== Segment start ==

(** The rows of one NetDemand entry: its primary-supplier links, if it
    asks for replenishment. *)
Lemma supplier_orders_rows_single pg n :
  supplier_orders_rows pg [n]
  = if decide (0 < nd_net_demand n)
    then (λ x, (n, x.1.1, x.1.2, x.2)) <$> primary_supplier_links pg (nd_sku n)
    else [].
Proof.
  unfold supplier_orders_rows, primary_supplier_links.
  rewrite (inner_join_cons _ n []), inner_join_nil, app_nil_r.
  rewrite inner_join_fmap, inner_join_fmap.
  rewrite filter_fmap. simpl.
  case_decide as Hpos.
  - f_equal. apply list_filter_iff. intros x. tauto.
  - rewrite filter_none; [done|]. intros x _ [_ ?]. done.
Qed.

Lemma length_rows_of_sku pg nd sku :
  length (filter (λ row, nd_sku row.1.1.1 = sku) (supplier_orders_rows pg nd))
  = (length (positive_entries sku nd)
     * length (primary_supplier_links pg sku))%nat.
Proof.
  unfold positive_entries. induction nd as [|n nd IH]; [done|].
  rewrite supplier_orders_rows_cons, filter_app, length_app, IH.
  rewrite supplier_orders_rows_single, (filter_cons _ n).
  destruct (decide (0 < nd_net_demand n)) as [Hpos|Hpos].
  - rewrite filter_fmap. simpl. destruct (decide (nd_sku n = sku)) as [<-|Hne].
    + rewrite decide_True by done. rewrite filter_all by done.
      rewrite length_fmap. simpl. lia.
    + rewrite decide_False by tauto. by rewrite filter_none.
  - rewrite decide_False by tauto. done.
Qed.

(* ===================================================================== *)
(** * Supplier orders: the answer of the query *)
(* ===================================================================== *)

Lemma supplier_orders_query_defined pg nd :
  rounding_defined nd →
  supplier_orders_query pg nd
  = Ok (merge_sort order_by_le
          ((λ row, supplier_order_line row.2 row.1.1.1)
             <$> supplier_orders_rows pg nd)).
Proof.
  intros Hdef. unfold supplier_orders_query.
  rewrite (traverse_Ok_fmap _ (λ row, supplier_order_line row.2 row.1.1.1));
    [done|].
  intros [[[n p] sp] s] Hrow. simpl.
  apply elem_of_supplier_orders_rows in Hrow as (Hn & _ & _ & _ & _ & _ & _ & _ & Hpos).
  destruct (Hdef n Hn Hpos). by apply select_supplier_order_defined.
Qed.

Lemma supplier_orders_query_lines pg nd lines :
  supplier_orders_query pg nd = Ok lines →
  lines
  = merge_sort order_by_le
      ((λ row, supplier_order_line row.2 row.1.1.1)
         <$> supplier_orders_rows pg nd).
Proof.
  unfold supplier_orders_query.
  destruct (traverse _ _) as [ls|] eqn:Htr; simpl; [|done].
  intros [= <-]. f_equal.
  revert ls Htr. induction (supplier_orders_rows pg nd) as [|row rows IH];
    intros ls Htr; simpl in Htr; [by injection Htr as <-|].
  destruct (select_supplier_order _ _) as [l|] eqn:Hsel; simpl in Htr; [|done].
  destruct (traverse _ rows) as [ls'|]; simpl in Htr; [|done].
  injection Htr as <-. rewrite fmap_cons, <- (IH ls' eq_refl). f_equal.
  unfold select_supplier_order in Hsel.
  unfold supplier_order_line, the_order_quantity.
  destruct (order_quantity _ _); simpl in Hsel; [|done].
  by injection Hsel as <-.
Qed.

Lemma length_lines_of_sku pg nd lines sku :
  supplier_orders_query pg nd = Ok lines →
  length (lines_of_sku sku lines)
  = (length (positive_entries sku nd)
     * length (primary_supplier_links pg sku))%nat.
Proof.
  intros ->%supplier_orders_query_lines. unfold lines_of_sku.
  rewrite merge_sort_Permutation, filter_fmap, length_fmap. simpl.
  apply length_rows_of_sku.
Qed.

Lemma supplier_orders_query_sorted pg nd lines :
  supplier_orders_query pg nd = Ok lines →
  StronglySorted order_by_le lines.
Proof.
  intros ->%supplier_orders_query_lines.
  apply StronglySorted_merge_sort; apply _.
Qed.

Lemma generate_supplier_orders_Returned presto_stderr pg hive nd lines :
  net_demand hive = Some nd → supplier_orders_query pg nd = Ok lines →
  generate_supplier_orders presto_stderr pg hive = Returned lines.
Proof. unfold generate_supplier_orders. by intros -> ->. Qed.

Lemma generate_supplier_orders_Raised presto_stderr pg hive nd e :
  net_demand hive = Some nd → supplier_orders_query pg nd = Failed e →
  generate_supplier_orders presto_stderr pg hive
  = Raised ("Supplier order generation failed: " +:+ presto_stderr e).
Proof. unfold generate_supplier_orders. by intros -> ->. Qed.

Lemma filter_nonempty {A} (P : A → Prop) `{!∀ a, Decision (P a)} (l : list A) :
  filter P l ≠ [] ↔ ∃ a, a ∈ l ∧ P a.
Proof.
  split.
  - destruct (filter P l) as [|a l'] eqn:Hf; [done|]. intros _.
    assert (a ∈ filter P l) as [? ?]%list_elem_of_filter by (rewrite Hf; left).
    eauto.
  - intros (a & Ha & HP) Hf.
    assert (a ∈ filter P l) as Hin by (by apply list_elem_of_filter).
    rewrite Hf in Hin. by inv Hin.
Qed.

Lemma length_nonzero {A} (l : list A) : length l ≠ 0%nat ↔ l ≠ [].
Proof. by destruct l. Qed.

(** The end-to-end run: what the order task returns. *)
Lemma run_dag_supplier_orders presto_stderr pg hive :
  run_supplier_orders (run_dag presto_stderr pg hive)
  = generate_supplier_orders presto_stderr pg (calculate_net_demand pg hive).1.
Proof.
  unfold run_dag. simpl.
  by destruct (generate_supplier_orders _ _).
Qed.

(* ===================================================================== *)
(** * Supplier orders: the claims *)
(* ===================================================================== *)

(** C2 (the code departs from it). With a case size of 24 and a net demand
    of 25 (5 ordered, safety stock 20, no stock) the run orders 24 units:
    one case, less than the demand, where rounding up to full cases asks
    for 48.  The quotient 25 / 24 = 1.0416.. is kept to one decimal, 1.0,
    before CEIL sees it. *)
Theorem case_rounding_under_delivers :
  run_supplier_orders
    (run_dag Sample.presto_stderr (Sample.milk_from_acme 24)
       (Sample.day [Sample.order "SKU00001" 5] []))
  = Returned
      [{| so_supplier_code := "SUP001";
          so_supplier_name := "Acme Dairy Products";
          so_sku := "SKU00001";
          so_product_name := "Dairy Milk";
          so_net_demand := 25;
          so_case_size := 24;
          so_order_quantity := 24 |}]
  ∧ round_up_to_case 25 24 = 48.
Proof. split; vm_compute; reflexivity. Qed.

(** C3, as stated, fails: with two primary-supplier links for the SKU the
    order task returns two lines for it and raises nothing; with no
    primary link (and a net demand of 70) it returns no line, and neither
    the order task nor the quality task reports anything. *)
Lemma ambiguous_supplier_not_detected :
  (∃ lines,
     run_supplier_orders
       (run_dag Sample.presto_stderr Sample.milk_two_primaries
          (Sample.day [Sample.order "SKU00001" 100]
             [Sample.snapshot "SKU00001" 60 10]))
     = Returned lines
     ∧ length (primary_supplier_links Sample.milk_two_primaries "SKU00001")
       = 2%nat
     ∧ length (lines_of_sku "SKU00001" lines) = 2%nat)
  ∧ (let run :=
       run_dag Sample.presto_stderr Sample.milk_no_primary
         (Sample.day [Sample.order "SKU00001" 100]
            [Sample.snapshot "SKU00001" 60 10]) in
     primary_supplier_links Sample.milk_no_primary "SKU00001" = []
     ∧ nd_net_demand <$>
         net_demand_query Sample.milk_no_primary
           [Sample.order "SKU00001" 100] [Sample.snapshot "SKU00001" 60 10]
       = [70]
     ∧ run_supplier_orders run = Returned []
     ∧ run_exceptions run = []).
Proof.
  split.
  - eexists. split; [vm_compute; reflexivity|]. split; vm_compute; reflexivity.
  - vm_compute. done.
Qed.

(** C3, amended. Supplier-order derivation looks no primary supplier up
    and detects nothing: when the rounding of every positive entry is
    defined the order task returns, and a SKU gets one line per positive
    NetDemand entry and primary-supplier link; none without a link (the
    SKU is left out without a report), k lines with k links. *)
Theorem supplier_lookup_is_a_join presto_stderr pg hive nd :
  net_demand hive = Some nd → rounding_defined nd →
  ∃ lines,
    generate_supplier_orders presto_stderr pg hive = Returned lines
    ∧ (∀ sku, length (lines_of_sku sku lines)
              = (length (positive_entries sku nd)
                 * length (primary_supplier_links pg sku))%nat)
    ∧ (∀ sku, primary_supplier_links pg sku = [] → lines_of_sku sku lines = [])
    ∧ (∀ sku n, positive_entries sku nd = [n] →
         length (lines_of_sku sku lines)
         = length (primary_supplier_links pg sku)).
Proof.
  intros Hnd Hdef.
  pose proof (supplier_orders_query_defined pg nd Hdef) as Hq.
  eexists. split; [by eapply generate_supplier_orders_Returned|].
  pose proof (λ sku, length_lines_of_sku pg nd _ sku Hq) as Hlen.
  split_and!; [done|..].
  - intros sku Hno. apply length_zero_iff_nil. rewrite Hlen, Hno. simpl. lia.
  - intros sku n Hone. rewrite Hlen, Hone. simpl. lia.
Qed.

== Segment end ==

## Exercise aim
Each line in the listing above that includes "injection" is to be copied.

## Answer to this problem
    intros ls Htr; simpl in Htr; [by injection Htr as <-|].
  injection Htr as <-. rewrite fmap_cons, <- (IH ls' eq_refl). f_equal.
  by injection Hsel as <-.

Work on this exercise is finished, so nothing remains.